The Colour of Time spans more than a hundred years of world history from the reign of Queen Victoria and the US Civil War to the Cuban Missile Crisis and beginning of the Space Age. It charts the rise and fall of empires, the achievements of science, industry and the arts, the tragedies of war and the politics of peace, and the lives of men and women who made history.
The book is a collaboration between a gifted Brazilian artist and a leading British historian. Marina Amaral has created 200 stunning images, using contemporary photographs as the basis for her full-colour digital renditions. Dan Jones has written a narrative that anchors each image in its context, and weaves them into a vivid account of the world that we live in today. A fusion of amazing pictures and well-chosen words, The Colour of Time offers a unique – and often beautiful – perspective on the past.
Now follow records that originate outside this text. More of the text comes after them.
Lemma request_same_holdings s w s1 w1 t req ttl r s' :
  sup_inv strict s w -> expires (instant_at (instants_read w)) s s1 -> world_le w w1 ->
  request_result s1 t req ttl w1 r s' -> t <> u -> same_holdings u s1 s'.
Proof.
  intros Hi (s2 & Hrtc & Hun) Hw1 Hr Hne. destruct r as [[| |q]|e|]; simpl in Hr; [| | | |done].
  - destruct Hr as (rec & _ & _ & _ & E & Hex). by eapply logged_same_holdings.
  - destruct Hr as (rec & _ & _ & _ & E & Hex). by eapply logged_same_holdings.
  - destruct Hr as (rec & k & es' & _ & _ & _ & _ & _ & _ & _ & _ & Hid & -> & Hex).
    destruct (expiry_facts _ _ _ Hrtc) as (_ & _ & Hp & Ha & _).
    assert (Hfresh : pending (approval_authority s) !! request_approval_id q = None).
    { destruct (pending (approval_authority s) !! request_approval_id q) eqn:E; [|done].
      destruct Hid. eapply unminted_mono; [done|]. by eapply (oi_fresh _ _ _ (si_ops _ _ _ Hi)). }
    destruct Hun as [E1 _]. eapply suspend_same_holdings; [done | | | done]; rewrite E1; simpl.
    + destruct (pending_operations s2 !! _) as [po|] eqn:E; [|done]. apply Hp in E.
      destruct (pending_record _ _ _ _ _ (si_ops _ _ _ Hi) E) as (? & ? & _ & _ & _ & ?). congruence.
    + destruct (pending (approval_authority s2) !! request_approval_id q) as [pa|] eqn:E; [|done]. apply Ha in E. congruence.
  - by apply unchanged_same_holdings.
Qed.

Lemma approve_same_holdings s1 w1 id r s' :
  sup_inv strict s1 w1 -> approve_result s1 id r s' -> po_task_id <$> pending_operations s1 !! id <> Some u ->
  same_holdings u s1 s'.
Proof.
  intros Hi Hr Hne. destruct r as [q|e|]; simpl in Hr; [|by apply unchanged_same_holdings | done].
  destruct Hr as (po & rec & d & k & es' & Hpo & _ & _ & _ & _ & _ & -> & Hex).
  rewrite Hpo in Hne. eapply resume_same_holdings; [apply Hi | done | | done]. simpl in Hne. congruence.
Qed.

Lemma deny_same_holdings s1 w1 id r s' :
  sup_inv strict s1 w1 -> deny_result s1 id r s' -> po_task_id <$> pending_operations s1 !! id <> Some u ->
  same_holdings u s1 s'.
Proof.
  intros Hi Hr Hne. destruct r as [q|e|]; simpl in Hr; [|by apply unchanged_same_holdings | done].
  destruct Hr as (po & rec & es' & Hpo & _ & _ & -> & Hex).
  rewrite Hpo in Hne. eapply fail_pending_same_holdings; [apply Hi | done | | done]. simpl in Hne. congruence.
Qed.

(** What expiry leaves of another task's pending operation. *)
Lemma expires_pending_of now s s1 id :
  expires now s s1 -> po_task_id <$> pending_operations s !! id <> Some u ->
  po_task_id <$> pending_operations s1 !! id <> Some u.
Proof.
  intros (s2 & Hrtc & [E1 _]) Hne. rewrite E1. simpl. destruct (expiry_facts _ _ _ Hrtc) as (_ & _ & Hp & _).
  destruct (pending_operations s2 !! id) as [po|] eqn:E; [|done]. by rewrite (Hp _ _ E) in Hne.
Qed.

Lemma authorize_same_holdings t o req s w (r : outcome ApprovalReceipt SupervisorError) s' w' :
  sup_inv strict s w -> authorize_operation t o req s w = (r, s', w') ->
  ~ (t = u \/ ao_task_id <$> approved_operations s !! o = Some u) -> same_holdings u s s'.
Proof.
  intros Hi Hrun Hc.
  apply (wp_run _ _ _ _ _ _ _ (wp_authorize_operation strict t o req s w Hi)) in Hrun as (_ & _ & Hr).
  assert (Hv : same_holdings u s (consume s o)).
  { apply consume_same_holdings. intros ao Hao E. apply Hc. right. rewrite Hao. simpl. congruence. }
  destruct r as [q|e|]; [| |done].
  - destruct Hr as (rec & ao & _ & _ & _ & _ & _ & _ & _ & _ & E & Hex). etrans; [exact Hv|].
    eapply logged_same_holdings; [done | done | naive_solver].
  - destruct Hr as [Hr|Hr]; [by apply unchanged_same_holdings|]. etrans; [exact Hv | by apply unchanged_same_holdings].
Qed.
Dan Jones is a bestselling historian, TV presenter and award-winning journalist. His non-fiction books, which have sold more than a million copies worldwide, include the Sunday Times bestsellers The Plantagenets, The Templars, Powers and Thrones and Henry V. His fiction includes the acclaimed Essex Dogs trilogy, set during the Hundred Years War, which concludes with the 'salty, action-packed saga' Lion Hearts.
Dan has written and presented numerous TV series including Secrets of Great British Castles, Britain's Bloodiest Dynasty: The Plantagenets and London: 2000 Years of History. He has also appeared in programmes for the BBC, Channel 4, Sky Atlantic and History, and hosts the podcast This is History. For a decade Dan was a weekly columnist for the Evening Standard; he has also contributed to The Times, Sunday Times, Wall Street Journal, Washington Post, Daily Mail, Mail on Sunday, Daily Telegraph, Guardian, GQ, The Spectator, New Statesman, BBC History Magazine, History Today, Tatler and Literary Review. He is a Fellow of the Royal Historical Society.
Marina Amaral is a talented digital colourist. Her work has featured on the BBC and in the
Evening Standard,
Washington Post and
Le Figaro and she has collaborated with the History Channel, PBS, English Heritage and the Auschwitz-Birkenau State Museum. In 2021, Marina was named on the Forbes 30 Under 30 List.